Article

Traditional Dietary Advice Optimal as an Irritable Bowel Syndrome Therapy

Author(s):

Participants found the traditional dietary advice cheaper, easier to follow, and less time-consuming to shop than the gluten-free or low FODMAP diets.

A traditional diet might be the best option for patients with non-constipated irritable bowel syndrome (IBS).

A team, Anupam Rej, Academic Unit of Gastroenterology, Sheffield Teaching Hospitals NHS Foundation Trust, compared traditional dietary advice against the low FODMAP diet and gluten-free diet.

Diets

Different diets have been utilized as therapeutic options for non-constipated IBS. However, there remains a lack of sufficient and quality evidence on the efficacy on a lot of these diets.

In the study, the investigators examined patients with Rome IV-defined non-constipated IBS to be treated with either traditional dietary advice, the low FODMAP diet, or the gluten-free diet.

The investigators sought primary endpoints of the clinical response following 4 weeks of dietary intervention, defined by at least a 50 point reduction in the IBS symptom severity score (IBS-SSS).
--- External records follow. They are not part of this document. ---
(** [setFormatter(nullptr)] on an appender that is on no logger. *)
Lemma runs_appender_forgetFormatter p a w :
  log_wf w -> lw_appenders w !! p = Some a -> detached p w ->
  runs (appender_setFormatter p None) w
    (fun _ w' => w' = set_appender p (mkAppender (ap_kind a) (ap_level a) None false) w).
Proof.
  intros Hw Ha Hdet. set (a' := mkAppender (ap_kind a) (ap_level a) None false).
  assert (upd p a' [] (lw_disk w) w = set_appender p a' w) as Heq.
  { unfold upd, set_appender. by rewrite app_nil_r. }
  destruct (wf_upd_or p a a' [] (lw_disk w) w) as [Hwf Hg];
    [done|done|apply (wf_appender _ Hw _ _ Ha)|by split; [|intros []]|by right|done|].
  rewrite Heq in Hwf, Hg. exists tt, (set_appender p a' w). split; [|done].
  unfold appender_setFormatter, get_appender. unfold_M. by rewrite Ha.
Qed.

(** [reopen()] on a file appender. *)
Lemma runs_reopen p fn ofs t lv f hf w :
  log_wf w -> lw_appenders w !! p = Some (mkAppender (FileLogAppender fn ofs t) lv f hf) ->
  runs (on_stream p (reopen fn)) w (fun _ w' => exists ofs' d', stream_ok fn ofs' /\
    w' = upd p (mkAppender (FileLogAppender fn ofs' t) lv f hf) [] d' w).
Proof using HP HF SinkLaws0.
  intros Hw Ha. pose proof (wf_appender _ Hw _ _ Ha) as [Hz Hok].
  destruct (reopen_spec fn ofs (lw_disk w) Hz) as (b & ofs' & d' & Hr & _ & Hok' & _).
  { unfold stream_ok in Hok. destruct (os_file ofs) as [g|]; [right; by subst|by left]. }
  destruct (wf_upd p _ (mkAppender (FileLogAppender fn ofs' t) lv f hf) [] d' w Hw Ha) as [Hwf Hg];
    [done|apply (wf_own _ Hw _ _ Ha)|done|intros g Hg; by left|].
  exists b, (upd p (mkAppender (FileLogAppender fn ofs' t) lv f hf) [] d' w).
  split; [|split; [done|split; [done|by exists ofs', d']]].
  rewrite <- (upd_id p _ w Ha) at 1. by apply on_stream_upd.
Qed.

Lemma runs_appender_setLevel p v a w :
  log_wf w -> lw_appenders w !! p = Some a ->
  runs (appender_setLevel p v) w
    (fun _ w' => w' = set_appender p (mkAppender (ap_kind a) v (ap_formatter a) (ap_hasFormatter a)) w).
Proof.
  intros Hw Ha. eapply runs_bind; [by eapply (runs_get_appender p a _ (fun k w' => k = a /\ w' = w))|].
  intros k w' Hw' _ [-> ->]. eapply runs_set_appender; try done.
  - apply (wf_appender _ Hw _ _ Ha).
  - apply (wf_own _ Hw _ _ Ha).
  - intros g Hg. by left.
Qed.

Lemma runs_addAppender p ap l a w :
  log_wf w -> lw_loggers w !! p = Some l -> lw_appenders w !! ap = Some a ->
  runs (addAppender p ap) w
    (fun _ w' => w' = set_logger p (mkLogger (m_name l) (m_level l) (m_appenders l ++ [ap]) (m_formatter l)
                                     (m_root l)) (set_appender ap (adopt (m_formatter l) a) w)).
Proof.
  intros Hw Hl Ha. eapply runs_bind; [by eapply (runs_get_logger p l _ (fun k w' => k = l /\ w' = w))|].
  intros k w' Hw' _ [-> ->].
  eapply runs_bind; [by eapply (runs_get_appender ap a _ (fun k w' => k = a /\ w' = w))|].
  intros b w' _ _ [-> ->]. destruct (wf_logger _ Hw _ _ Hl) as ((f & Hf & Hfit) & Hap & Hr).
  eapply (runs_bind _ _ _ (fun _ w' => w' = set_appender ap (adopt (m_formatter l) a) w)).
  - unfold adopt. rewrite Hf. destruct (ap_formatter a) eqn:Haf.
    + apply runs_ret; [done|]. unfold set_appender. destruct w; simpl in *. by rewrite insert_id.
    + by eapply runs_appender_setFormatter.
  - intros _ w' Hw1 _ ->. eapply runs_set_logger; try done. split; [by exists f|]. split; [|done].
    assert (is_Some (ap_formatter (adopt (m_formatter l) a))) as Hs.
    { unfold adopt. rewrite Hf. destruct (ap_formatter a) eqn:E; [by rewrite E|]. by eexists. }
    intros x. simpl. rewrite lookup_insert, elem_of_app, list_elem_of_singleton.
    case_decide; [intros _; eauto|]. intros [Hx|Hx]; [by apply Hap|congruence].
Qed.
Definition with_level (v : Level) (l : Logger) : Logger :=
  mkLogger (m_name l) v (m_appenders l) (m_formatter l) (m_root l).
Definition with_logger_formatter (f : option LogFormatter) (l : Logger) : Logger :=
  mkLogger (m_name l) (m_level l) (m_appenders l) f (m_root l).
Definition with_root (r : option nat) (l : Logger) : Logger :=
  mkLogger (m_name l) (m_level l) (m_appenders l) (m_formatter l) r.
Definition with_list (aps : list nat) (l : Logger) : Logger :=
  mkLogger (m_name l) (m_level l) aps (m_formatter l) (m_root l).
Definition with_ap_level (v : Level) (a : LogAppender) : LogAppender :=
  mkAppender (ap_kind a) v (ap_formatter a) (ap_hasFormatter a).
Definition with_ap_formatter (f : option LogFormatter) (a : LogAppender) : LogAppender :=
  mkAppender (ap_kind a) (ap_level a) f (ap_hasFormatter a).
Definition with_has (b : bool) (a : LogAppender) : LogAppender :=
  mkAppender (ap_kind a) (ap_level a) (ap_formatter a) b.

(** ** Appenders *)
Definition appender_setLevel_p (ap : nat) (v : Level) : lprog unit :=
  write_appender ap (with_ap_level v).

Definition appender_setFormatter_p (ap : nat) (f : option LogFormatter) : lprog unit :=
  guarded Exclusive (LAppender ap)
    (write_appender ap (with_ap_formatter f);;
     write_appender ap (with_has (match f with Some _ => true | None => false end))).

Definition appender_getFormatter_p (ap : nat) : lprog (option LogFormatter) :=
  guarded Exclusive (LAppender ap) (read_appender ap ap_formatter).

Definition is_nul_formatter (f : option LogFormatter) : bool :=
  match f with Some _ => false | None => true end.

(** The loop of [LogFormatter::format], one item at a time. *)
Fixpoint write_items (out : str -> lprog unit) (name : str) (level : Level) (event : LogEvent)
    (items : list FormatItem) : lprog unit :=
  match items with
  | [] => mret tt
  | it :: rest =>
      t ← act (lift_res (item_format strftime_local name level event it));
      out t;;
      write_items out name level event rest
  end.

(** [m_formatter->format(stream, logger, level, event)]. *)
Definition format_p (ap : nat) (out : str -> lprog unit) (name : str) (level : Level)
    (event : LogEvent) : lprog unit :=
  f ← read_appender ap ap_formatter;
  match f with
  | None => act (ub $"null formatter")
  | Some fm => write_items out name level event (m_items fm)
  end.

(** [FileLogAppender::reopen]. *)
Definition reopen_p (ap : nat) (filename : str) : lprog bool :=
  guarded Exclusive (LAppender ap)
    (ofs ← read_appender ap stream_of;
     (if negb (os_fail ofs) then log_act (on_stream ap stream_close) else mret tt);;
     log_act (on_stream ap (OpenForWrite filename))).

(** [StdoutLogAppender::log], when the level is high enough. *)
Definition stdout_log_p (ap : nat) (name : str) (level : Level) (event : LogEvent) : lprog unit :=
  guarded Exclusive (LAppender ap) (format_p ap (fun t => log_act (print t)) name level event).

(** [FileLogAppender::log], when the level is high enough. *)
Definition file_log_p (ap : nat) (filename : str) (lastTime : Z) (name : str) (level : Level)
    (event : LogEvent) : lprog unit :=
  let now := ev_time event in
  (if Z.leb (u64 (lastTime + 3)) now then
     reopen_p ap filename;;
     log_act (set_lastTime ap now)
   else mret tt);;
  ofs ← read_appender ap stream_of;
  (if is_open ofs then mret tt else log_act (print ($"File stream is not open." ++ nl)));;
  guarded Exclusive (LAppender ap)
    (format_p ap (fun t => log_act (on_stream ap (stream_write t))) name level event;;
     ofs ← read_appender ap stream_of;
     if os_fail ofs then log_act (print ($"log to file error " ++ nl)) else mret tt).

(** The call [i->log(...)] of an appender. *)
Definition appender_log_p (ap : nat) (name : str) (level : Level) (event : LogEvent) : lprog unit :=
  lv ← read_appender ap ap_level;
  if level_geb level lv then
    kind ← read_appender ap ap_kind;
    match kind with
    | StdoutLogAppender => stdout_log_p ap name level event
    | FileLogAppender filename _ lastTime => file_log_p ap filename lastTime name level event
    end
  else mret tt.

Definition appender_toYamlString_p (ap : nat) : lprog str :=
  guarded Exclusive (LAppender ap) (read_appender ap appender_toYamlString).

Definition new_FileLogAppender_p (filename : str) : lprog nat :=
  ap ← log_act (alloc_appender (mkAppender (FileLogAppender filename (mkOfstream None false) 0) DEBUG None false));
  reopen_p ap filename;;
  mret ap.

(** ** Loggers *)
Definition setLevel_p (p : nat) (v : Level) : lprog unit := write_logger p (with_level v).

(** The loop of [setFormatter]; the logger's own lock is held. *)
Fixpoint inherit_p (p : nat) (aps : list nat) : lprog unit :=
  match aps with
  | [] => mret tt
  | ap :: aps' =>
      guarded Exclusive (LAppender ap)
        (has ← read_appender ap ap_hasFormatter;
         if (has : bool) then mret tt
         else f ← read_logger p m_formatter; write_appender ap (with_ap_formatter f));;
      inherit_p p aps'
  end.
Some secondary endpoints included changes in individual IBS-SSS items within clinical responders, acceptability and food-related quality of life with dietary therapy, changes in nutritional intake, alterations in stool dysbiosis index, and baseline factors associated with clinical response.

Results

The results show 42% (n = 14) of the traditional dietary advice group met the primary endpoint, compared to 55% (n = 18) of the low FODMAP group and 58% (n = 19) of the gluten-free diet group (P = 0.43).

There was a similar improvement in IBS-SSS items regardless of the allocated diets.

However, there are some financial and other incentives for the different diets.

Overall, traditional dietary advice was cheaper (P <0.01), less time-consuming to shop (P <0.01), and easier to follow when eating out (P = 0.03) than the other 2 diets.

Traditional dietary advice was also easier to incorporate into daily life than the low FODMAP diet (P = 0.02).

There was a greater reduction in total FODMAP content in the low FODMAOP group (27.7g /day pre-intervention to 7.6 g/day at week 4) compared with the gluten-free diet (27.4/g/day to 22.4g/day) and traditional dietary advice (24.9 g/day to 15.2 g/day) groups (p <0.01).

In addition, reductions in micro- and macro-nutrient intake did not significantly differ between the 3 diets.

Also, alterations in stool dysbiosis index were similar between the diets, with 22-29% showing reduced dysbiosis, 35-39% no change, and 35-40% increased dysbiosis (P = 0.99). Baseline clinical characteristics and stool dysbiosis index did not predict a clinical response to dietary therapy.

“TDA, LFD and GFD are effective approaches in non-constipated IBS, but TDA is the most patient-friendly in terms of cost and convenience,” the authors wrote. “We recommend TDA as the first-choice dietary therapy in non-constipated IBS, with an LFD and GFD reserved according to specific patient preferences and specialist dietetic input.”

The study, “Efficacy and Acceptability of Dietary Therapies in Non-Constipated Irritable Bowel Syndrome: A Randomized Trial of Traditional Dietary Advice, the Low FODMAP Diet and the Gluten-Free Diet,” was published online in Clinical Gastroenterology and Hepatology.